**Data for this task:**

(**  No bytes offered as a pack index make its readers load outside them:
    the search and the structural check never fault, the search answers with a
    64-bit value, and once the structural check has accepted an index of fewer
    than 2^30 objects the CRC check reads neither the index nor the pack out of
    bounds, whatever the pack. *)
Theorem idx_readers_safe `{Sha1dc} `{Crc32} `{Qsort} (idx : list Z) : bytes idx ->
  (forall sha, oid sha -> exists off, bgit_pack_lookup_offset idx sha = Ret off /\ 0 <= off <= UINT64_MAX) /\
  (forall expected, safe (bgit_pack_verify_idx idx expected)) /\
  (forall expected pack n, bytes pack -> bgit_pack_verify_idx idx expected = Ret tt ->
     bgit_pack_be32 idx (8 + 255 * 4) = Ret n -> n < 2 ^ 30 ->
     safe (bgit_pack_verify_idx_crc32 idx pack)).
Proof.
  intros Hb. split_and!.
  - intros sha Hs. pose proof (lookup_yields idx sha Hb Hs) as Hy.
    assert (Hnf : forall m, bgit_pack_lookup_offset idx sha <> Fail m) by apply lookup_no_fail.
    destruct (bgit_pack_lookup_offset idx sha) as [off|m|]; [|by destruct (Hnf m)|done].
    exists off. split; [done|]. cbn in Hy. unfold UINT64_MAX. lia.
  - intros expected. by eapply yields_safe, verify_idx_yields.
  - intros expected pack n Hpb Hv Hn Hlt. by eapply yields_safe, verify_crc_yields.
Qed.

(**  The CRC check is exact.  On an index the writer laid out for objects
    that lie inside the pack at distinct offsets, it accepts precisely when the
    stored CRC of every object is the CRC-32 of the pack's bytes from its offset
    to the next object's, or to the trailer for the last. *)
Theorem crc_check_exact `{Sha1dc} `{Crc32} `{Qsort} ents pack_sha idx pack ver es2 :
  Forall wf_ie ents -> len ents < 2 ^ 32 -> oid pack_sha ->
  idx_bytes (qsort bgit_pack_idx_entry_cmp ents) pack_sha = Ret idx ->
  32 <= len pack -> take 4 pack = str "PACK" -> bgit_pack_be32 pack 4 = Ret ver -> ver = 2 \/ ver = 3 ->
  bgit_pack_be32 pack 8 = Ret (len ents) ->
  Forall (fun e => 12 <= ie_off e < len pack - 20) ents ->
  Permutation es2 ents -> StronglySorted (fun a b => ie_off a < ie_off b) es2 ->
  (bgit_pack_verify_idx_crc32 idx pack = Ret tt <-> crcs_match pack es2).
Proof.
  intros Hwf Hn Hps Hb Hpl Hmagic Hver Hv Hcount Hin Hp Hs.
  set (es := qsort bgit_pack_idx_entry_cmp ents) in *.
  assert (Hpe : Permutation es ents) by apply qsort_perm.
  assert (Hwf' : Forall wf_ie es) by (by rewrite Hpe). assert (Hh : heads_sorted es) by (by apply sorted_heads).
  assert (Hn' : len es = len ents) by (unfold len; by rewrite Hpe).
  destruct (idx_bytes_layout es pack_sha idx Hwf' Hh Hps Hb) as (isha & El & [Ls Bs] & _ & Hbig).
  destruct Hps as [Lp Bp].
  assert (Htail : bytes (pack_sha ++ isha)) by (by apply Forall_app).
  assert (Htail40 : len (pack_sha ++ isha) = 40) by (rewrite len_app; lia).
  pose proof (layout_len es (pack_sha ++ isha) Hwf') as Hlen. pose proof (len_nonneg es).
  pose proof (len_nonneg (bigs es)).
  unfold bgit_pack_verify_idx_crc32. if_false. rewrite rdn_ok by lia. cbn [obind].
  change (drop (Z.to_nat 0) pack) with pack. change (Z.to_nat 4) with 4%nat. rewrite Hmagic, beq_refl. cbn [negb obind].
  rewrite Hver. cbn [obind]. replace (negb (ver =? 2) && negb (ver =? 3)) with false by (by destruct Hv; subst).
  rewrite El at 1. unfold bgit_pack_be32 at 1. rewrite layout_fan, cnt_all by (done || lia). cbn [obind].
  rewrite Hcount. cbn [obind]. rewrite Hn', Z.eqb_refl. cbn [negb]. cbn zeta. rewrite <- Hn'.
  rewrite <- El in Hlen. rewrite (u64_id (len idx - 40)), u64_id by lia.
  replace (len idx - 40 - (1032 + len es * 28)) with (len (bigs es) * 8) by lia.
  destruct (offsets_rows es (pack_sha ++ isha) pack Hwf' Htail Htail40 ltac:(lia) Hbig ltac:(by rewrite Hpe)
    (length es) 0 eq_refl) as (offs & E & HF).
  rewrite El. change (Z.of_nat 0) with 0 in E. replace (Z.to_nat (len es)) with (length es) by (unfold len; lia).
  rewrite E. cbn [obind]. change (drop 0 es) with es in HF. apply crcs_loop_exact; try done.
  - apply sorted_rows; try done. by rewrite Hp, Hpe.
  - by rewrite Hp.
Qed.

**Task requirements:** Should a line in the material contain "Hbig", copy it.

**Problem solution:**
  destruct (idx_bytes_layout es pack_sha idx Hwf' Hh Hps Hb) as (isha & El & [Ls Bs] & _ & Hbig).
  destruct (offsets_rows es (pack_sha ++ isha) pack Hwf' Htail Htail40 ltac:(lia) Hbig ltac:(by rewrite Hpe)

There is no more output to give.